Given the records below, would you repeat exactly the lines that begin at the one containing "-1; 0; 1; 2; 3]." and end at the one containing "apply list_elem_of_fmap. exists", inclusive?

*** DATA RECORDS Section Begins ***

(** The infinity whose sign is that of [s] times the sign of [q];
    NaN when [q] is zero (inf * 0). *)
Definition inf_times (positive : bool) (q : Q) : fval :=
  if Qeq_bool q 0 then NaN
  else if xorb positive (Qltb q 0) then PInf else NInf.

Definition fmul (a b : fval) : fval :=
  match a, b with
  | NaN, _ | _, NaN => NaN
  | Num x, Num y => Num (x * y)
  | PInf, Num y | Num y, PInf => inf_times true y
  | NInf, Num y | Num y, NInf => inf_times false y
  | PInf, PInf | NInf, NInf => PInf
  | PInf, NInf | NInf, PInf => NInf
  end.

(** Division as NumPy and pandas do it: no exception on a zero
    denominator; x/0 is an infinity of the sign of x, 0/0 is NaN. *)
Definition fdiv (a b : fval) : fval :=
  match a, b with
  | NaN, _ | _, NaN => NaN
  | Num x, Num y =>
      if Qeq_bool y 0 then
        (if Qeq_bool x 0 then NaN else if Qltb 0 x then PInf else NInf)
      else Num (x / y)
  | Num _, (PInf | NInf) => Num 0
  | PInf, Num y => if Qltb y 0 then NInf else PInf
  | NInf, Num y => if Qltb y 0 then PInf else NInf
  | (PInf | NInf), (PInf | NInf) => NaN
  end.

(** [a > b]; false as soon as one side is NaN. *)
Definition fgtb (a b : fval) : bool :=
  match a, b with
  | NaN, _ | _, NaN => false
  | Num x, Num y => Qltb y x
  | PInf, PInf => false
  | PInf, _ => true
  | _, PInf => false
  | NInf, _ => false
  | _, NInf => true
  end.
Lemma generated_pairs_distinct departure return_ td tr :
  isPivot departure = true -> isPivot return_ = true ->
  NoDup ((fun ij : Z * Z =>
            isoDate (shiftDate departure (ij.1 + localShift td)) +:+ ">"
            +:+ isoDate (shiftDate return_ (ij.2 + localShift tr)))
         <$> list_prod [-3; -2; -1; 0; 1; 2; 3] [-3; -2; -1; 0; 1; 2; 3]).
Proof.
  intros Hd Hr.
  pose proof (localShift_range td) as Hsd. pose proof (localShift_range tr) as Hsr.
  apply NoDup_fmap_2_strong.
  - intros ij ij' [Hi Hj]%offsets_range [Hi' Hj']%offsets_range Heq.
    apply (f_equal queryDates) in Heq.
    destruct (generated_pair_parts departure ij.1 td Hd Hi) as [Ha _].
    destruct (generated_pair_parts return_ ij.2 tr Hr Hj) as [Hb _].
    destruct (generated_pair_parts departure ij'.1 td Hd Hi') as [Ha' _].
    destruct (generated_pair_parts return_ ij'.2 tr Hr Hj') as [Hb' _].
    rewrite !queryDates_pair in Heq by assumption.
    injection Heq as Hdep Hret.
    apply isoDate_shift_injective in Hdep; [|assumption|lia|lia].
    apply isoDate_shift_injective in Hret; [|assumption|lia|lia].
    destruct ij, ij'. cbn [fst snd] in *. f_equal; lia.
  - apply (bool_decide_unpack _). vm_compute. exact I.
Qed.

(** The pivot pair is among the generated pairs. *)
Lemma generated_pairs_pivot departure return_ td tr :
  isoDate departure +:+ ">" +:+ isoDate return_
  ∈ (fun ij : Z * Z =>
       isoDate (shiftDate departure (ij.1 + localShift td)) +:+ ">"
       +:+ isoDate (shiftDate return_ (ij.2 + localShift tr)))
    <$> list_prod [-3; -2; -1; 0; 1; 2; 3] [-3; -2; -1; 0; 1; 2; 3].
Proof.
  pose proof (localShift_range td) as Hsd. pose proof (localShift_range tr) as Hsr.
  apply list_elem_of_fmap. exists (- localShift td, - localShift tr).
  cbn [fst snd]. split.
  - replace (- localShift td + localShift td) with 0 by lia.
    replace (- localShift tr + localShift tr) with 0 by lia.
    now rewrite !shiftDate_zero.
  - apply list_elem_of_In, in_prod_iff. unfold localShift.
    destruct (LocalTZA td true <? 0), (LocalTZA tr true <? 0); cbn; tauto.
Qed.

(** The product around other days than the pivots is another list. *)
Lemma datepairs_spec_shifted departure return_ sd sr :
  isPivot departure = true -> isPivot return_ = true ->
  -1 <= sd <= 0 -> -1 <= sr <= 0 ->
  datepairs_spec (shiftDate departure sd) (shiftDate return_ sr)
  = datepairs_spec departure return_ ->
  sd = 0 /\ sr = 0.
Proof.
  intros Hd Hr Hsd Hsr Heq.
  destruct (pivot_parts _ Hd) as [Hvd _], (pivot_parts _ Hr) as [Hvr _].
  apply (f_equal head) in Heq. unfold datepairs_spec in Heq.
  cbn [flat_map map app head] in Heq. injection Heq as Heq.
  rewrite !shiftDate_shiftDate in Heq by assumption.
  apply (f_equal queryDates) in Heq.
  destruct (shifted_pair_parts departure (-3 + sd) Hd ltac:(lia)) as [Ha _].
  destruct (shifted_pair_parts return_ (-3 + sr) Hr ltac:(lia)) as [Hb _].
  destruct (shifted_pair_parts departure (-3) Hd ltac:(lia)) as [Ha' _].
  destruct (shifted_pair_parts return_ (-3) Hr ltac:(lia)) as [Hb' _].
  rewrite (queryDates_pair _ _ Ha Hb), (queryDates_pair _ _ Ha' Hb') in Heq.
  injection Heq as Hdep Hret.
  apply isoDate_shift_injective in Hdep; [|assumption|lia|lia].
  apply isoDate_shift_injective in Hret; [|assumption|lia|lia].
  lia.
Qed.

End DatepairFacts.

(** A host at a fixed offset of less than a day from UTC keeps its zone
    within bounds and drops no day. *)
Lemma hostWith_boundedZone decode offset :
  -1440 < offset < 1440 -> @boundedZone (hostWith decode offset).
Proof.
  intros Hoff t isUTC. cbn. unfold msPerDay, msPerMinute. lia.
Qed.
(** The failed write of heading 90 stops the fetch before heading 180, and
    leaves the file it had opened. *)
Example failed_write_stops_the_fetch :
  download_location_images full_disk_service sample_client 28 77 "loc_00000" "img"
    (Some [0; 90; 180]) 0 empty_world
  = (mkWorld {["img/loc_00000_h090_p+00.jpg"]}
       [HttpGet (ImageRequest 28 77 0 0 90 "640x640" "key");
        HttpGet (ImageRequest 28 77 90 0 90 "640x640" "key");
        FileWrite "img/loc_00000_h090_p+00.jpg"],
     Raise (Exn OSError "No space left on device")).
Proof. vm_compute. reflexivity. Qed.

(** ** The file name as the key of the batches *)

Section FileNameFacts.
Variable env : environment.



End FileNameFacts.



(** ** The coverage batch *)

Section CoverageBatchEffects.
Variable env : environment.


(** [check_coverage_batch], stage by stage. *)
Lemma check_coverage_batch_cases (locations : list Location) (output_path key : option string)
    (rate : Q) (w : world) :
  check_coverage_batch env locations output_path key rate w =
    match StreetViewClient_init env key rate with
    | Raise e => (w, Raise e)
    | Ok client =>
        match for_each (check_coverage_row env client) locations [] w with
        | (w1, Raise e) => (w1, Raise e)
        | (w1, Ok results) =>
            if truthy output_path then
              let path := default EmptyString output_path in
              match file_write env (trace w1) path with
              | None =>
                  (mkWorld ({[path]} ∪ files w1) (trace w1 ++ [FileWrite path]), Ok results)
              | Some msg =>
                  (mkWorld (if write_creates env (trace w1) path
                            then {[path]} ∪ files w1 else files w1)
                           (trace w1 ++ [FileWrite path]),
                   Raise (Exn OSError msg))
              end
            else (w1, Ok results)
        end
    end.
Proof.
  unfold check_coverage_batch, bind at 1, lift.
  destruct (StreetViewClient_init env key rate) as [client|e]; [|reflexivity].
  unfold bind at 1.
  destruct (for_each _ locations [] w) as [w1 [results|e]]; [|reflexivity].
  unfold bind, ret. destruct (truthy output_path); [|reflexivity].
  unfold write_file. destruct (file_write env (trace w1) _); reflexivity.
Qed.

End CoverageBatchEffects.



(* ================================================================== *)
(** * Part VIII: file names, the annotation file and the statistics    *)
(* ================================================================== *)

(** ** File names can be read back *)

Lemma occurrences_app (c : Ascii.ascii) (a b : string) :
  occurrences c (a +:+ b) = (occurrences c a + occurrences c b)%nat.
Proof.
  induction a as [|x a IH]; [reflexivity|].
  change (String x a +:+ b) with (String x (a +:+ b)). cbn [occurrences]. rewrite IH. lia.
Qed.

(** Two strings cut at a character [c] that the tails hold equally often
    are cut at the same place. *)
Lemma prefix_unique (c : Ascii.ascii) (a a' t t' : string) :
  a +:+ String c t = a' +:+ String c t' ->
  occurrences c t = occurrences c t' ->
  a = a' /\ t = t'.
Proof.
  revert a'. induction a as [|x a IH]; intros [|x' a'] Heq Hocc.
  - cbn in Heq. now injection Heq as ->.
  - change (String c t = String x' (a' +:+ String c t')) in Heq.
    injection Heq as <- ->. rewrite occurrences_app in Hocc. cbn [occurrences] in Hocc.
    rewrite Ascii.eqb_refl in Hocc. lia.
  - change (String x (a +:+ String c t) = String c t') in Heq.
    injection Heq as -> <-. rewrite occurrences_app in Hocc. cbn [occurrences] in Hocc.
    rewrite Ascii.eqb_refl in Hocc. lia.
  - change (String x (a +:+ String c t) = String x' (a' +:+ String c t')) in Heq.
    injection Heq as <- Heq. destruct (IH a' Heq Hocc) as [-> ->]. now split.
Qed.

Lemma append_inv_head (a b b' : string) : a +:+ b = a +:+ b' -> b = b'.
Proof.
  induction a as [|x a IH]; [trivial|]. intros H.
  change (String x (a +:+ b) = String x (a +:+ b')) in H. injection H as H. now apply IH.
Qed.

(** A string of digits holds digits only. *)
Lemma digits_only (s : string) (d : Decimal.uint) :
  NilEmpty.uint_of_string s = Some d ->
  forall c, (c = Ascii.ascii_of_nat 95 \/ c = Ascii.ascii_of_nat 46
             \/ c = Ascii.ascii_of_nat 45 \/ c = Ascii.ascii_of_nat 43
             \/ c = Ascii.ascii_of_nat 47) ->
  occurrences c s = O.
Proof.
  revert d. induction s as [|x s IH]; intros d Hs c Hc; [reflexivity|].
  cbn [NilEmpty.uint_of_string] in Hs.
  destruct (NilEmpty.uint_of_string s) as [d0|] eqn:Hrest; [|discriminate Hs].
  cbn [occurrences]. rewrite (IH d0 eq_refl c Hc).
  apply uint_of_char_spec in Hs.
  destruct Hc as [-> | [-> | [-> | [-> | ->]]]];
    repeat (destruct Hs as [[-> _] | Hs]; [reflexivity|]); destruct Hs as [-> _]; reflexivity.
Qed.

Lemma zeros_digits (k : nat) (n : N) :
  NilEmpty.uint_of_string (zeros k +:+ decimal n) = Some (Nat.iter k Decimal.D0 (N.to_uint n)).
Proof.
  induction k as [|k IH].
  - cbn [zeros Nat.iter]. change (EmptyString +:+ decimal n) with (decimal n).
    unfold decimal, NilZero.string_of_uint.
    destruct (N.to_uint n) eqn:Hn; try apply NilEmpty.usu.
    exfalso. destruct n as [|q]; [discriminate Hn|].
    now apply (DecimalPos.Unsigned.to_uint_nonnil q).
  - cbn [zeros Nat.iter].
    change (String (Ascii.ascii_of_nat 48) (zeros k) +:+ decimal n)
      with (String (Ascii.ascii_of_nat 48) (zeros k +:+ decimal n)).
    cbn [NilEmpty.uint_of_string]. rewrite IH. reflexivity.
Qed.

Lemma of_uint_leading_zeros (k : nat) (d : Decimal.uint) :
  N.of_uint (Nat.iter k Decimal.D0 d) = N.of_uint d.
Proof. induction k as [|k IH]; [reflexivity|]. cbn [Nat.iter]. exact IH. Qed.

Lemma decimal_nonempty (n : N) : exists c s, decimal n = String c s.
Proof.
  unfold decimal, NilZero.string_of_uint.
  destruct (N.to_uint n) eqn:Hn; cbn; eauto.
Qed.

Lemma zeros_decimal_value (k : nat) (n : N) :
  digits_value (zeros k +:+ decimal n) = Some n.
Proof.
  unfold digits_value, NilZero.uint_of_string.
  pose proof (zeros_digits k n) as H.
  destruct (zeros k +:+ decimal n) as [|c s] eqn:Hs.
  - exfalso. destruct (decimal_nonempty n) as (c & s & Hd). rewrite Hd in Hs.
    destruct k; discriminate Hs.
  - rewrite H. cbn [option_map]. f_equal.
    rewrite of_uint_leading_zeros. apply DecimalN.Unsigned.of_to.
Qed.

*** DATA RECORDS Section Ends ***

WRITTEN RESPONSE:
    <$> list_prod [-3; -2; -1; 0; 1; 2; 3] [-3; -2; -1; 0; 1; 2; 3].
Proof.
  pose proof (localShift_range td) as Hsd. pose proof (localShift_range tr) as Hsr.
  apply list_elem_of_fmap. exists (- localShift td, - localShift tr).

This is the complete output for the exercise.